Your task is to reproduce exactly the lines that run from the beginning of the data through the line where "destruct (Z.eqb_spec policy" appears.
Start of EXTRACTED MATERIAL
Lemma WritePolicyByUid_maps n m uid policy : file_maps n m -> in_width 32 uid -> valid_policy policy = true ->
  file_maps (WritePolicyByUid uid policy n) (stored uid policy m).
Proof.
  intros (l & El & Hn & Em & F) Hu Hp. unfold WritePolicyByUid, ArbitrationWritePolicyToFile, stored.
  assert (F1 : Forall (fun e => in_width 32 e.1) l) by (eapply Forall_impl; [exact F|]; by intros ? [? _]).
  assert (H0 : 0 <= uid) by (unfold in_width in Hu; lia).
  rewrite El, arbitration_scan by done. unfold file_maps.
  assert (Hs : bool_decide (is_Some (m !! uid)) = bool_decide (uid ∈ l.*1)).
  { apply bool_decide_ext. rewrite elem_fst. setoid_rewrite Em. done. }
  rewrite Hs. clear Hs. case_bool_decide as Hin; [destruct (uid =? policy) eqn:Hneq|rewrite andb_false_r]; cbn [negb andb];
    [exists l; unfold WritePolicyByUid_op; by rewrite WriteFile_uidPolicies|..]; change NET_POLICY_NONE with 0;
    destruct (Z.eqb_spec policy 0) as [->|Hnz]; cbn [WritePolicyByUid_op andb negb]; unfold WritePolicyByUid_op;
    rewrite WriteFile_uidPolicies; cbn [on_policy netPolicy_ uidPolicies set_uidPolicies]; rewrite El.
  - exists (filter (fun e => e.1 <> uid) l). split_and!.
    + by apply erase_entries.
    + eapply sublist_NoDup; [exact Hn|]. apply fmap_sublist, sublist_filter.
    + intros u p. rewrite list_elem_of_filter, lookup_delete_Some, Em. cbn. naive_solver.
    + apply Forall_forall. intros e [_ He]%list_elem_of_filter. by eapply Forall_forall in F.
  - exists (map (fun e => if decide (e.1 = uid) then (uid, policy) else e) l). split_and!.
    + by apply update_entries.
    + by rewrite fst_map_update.
    + intros u p. rewrite lookup_insert_Some, <- Em. split.
      * intros ([u' p'] & E & He)%list_elem_of_fmap. cbn in E. case_decide as Eu; simplify_eq; [by left|right].
        split; [|done]. congruence.
      * intros [[<- <-]|[Hne He]]; apply list_elem_of_fmap.
        -- apply elem_fst in Hin as [q Hq]. exists (uid, q). split; [|done]. cbn. by rewrite decide_True.
        -- exists (u, p). split; [|done]. cbn. by rewrite decide_False.
    + apply Forall_forall. intros e (e' & -> & He')%list_elem_of_fmap. case_decide; [done|]. by eapply Forall_forall in F.
  - exists l. split_and!; [done..| |done]. intros u p. rewrite Em, lookup_delete_Some. split; [|tauto].
    intros E. split; [|done]. intros ->. apply Hin, elem_fst. exists p. by apply Em.
  - exists (l ++ [(uid, policy)]). split_and!.
    + by rewrite map_app.
    + rewrite fmap_app. apply NoDup_app. split_and!; [done| |apply NoDup_singleton]. by intros u Hu' ->%list_elem_of_singleton.
    + intros u p. rewrite elem_of_app, list_elem_of_singleton, Em, lookup_insert_Some.
      split; [|naive_solver]. intros [E|[= -> ->]]; [|by left]. right. split; [|done]. intros ->.
      apply Hin, elem_fst. exists p. by apply Em.
    + apply Forall_app. split; [done|]. by constructor.
Qed.

(** Writing what is stored leaves the entries in place. *)
Lemma WritePolicyByUid_same n l uid policy : uidPolicies (netPolicy_ n) = map entry l -> NoDup l.*1 ->
  Forall (fun e => in_width 32 e.1 /\ valid_policy e.2 = true /\ e.2 <> 0) l -> (uid, policy) ∈ l ->
  uidPolicies (netPolicy_ (WritePolicyByUid uid policy n)) = map entry l.
Proof.
  intros El Hn F Hin. pose proof (proj1 (Forall_forall _ _) F _ Hin) as (Hu & Hp & Hnz). cbn [fst snd] in *.
  assert (F1 : Forall (fun e => in_width 32 e.1) l) by (eapply Forall_impl; [exact F|]; by intros ? [? _]).
  unfold WritePolicyByUid, ArbitrationWritePolicyToFile. rewrite El, arbitration_scan by done.
  rewrite bool_decide_eq_true_2 by (apply elem_fst; by exists policy).
  destruct (uid =? policy); [cbn [negb andb]; unfold WritePolicyByUid_op; by rewrite WriteFile_uidPolicies|]. change NET_POLICY_NONE with 0.
  rewrite (proj2 (Z.eqb_neq policy 0)) by done. cbn [negb andb]. unfold WritePolicyByUid_op. rewrite WriteFile_uidPolicies.
  cbn [on_policy netPolicy_ uidPolicies set_uidPolicies]. rewrite El, update_entries by (try done; unfold in_width in Hu; lia).
  f_equal. rewrite <- (map_id l) at 2. apply map_ext_in. intros [u p] He%list_elem_of_In. case_decide as E; [|done]. cbn in E. subst u.
  f_equal. assert (E : (uid, p) = (uid, policy)); [|congruence]. clear -Hn He Hin. induction l as [|[u q] l IH]; [by apply elem_of_nil in He|].
  apply NoDup_cons in Hn as [Hx Hn]. apply elem_of_cons in He as [He|He], Hin as [Hi|Hi]; simplify_eq; [done| | |by apply IH];
    destruct Hx; apply elem_fst; eauto.
Qed.

Lemma RemoveInexistentUid_maps n m uid : file_maps n m -> in_width 32 uid -> file_maps (RemoveInexistentUid uid n) (delete uid m).
Proof.
  intros (l & El & Hn & Em & F) Hu. exists (filter (fun e => e.1 <> uid) l).
  assert (F1 : Forall (fun e => in_width 32 e.1) l) by (eapply Forall_impl; [exact F|]; by intros ? [? _]). split_and!.
  - unfold RemoveInexistentUid, WritePolicyByUid_op. rewrite WriteFile_uidPolicies. cbn. rewrite El.
    apply erase_entries; [unfold in_width in Hu; lia|done|done].
  - eapply sublist_NoDup; [exact Hn|]. apply fmap_sublist, sublist_filter.
  - intros u p. rewrite list_elem_of_filter, lookup_delete_Some, Em. cbn. naive_solver.
  - apply Forall_forall. intros e [_ He]%list_elem_of_filter. by eapply Forall_forall in F.
Qed.

End PolicyFile.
End of EXTRACTED MATERIAL
*SOLUTION TO THE EXERCISE*
Lemma WritePolicyByUid_maps n m uid policy : file_maps n m -> in_width 32 uid -> valid_policy policy = true ->
  file_maps (WritePolicyByUid uid policy n) (stored uid policy m).
Proof.
  intros (l & El & Hn & Em & F) Hu Hp. unfold WritePolicyByUid, ArbitrationWritePolicyToFile, stored.
  assert (F1 : Forall (fun e => in_width 32 e.1) l) by (eapply Forall_impl; [exact F|]; by intros ? [? _]).
  assert (H0 : 0 <= uid) by (unfold in_width in Hu; lia).
  rewrite El, arbitration_scan by done. unfold file_maps.
  assert (Hs : bool_decide (is_Some (m !! uid)) = bool_decide (uid ∈ l.*1)).
  { apply bool_decide_ext. rewrite elem_fst. setoid_rewrite Em. done. }
  rewrite Hs. clear Hs. case_bool_decide as Hin; [destruct (uid =? policy) eqn:Hneq|rewrite andb_false_r]; cbn [negb andb];
    [exists l; unfold WritePolicyByUid_op; by rewrite WriteFile_uidPolicies|..]; change NET_POLICY_NONE with 0;
    destruct (Z.eqb_spec policy 0) as [->|Hnz]; cbn [WritePolicyByUid_op andb negb]; unfold WritePolicyByUid_op;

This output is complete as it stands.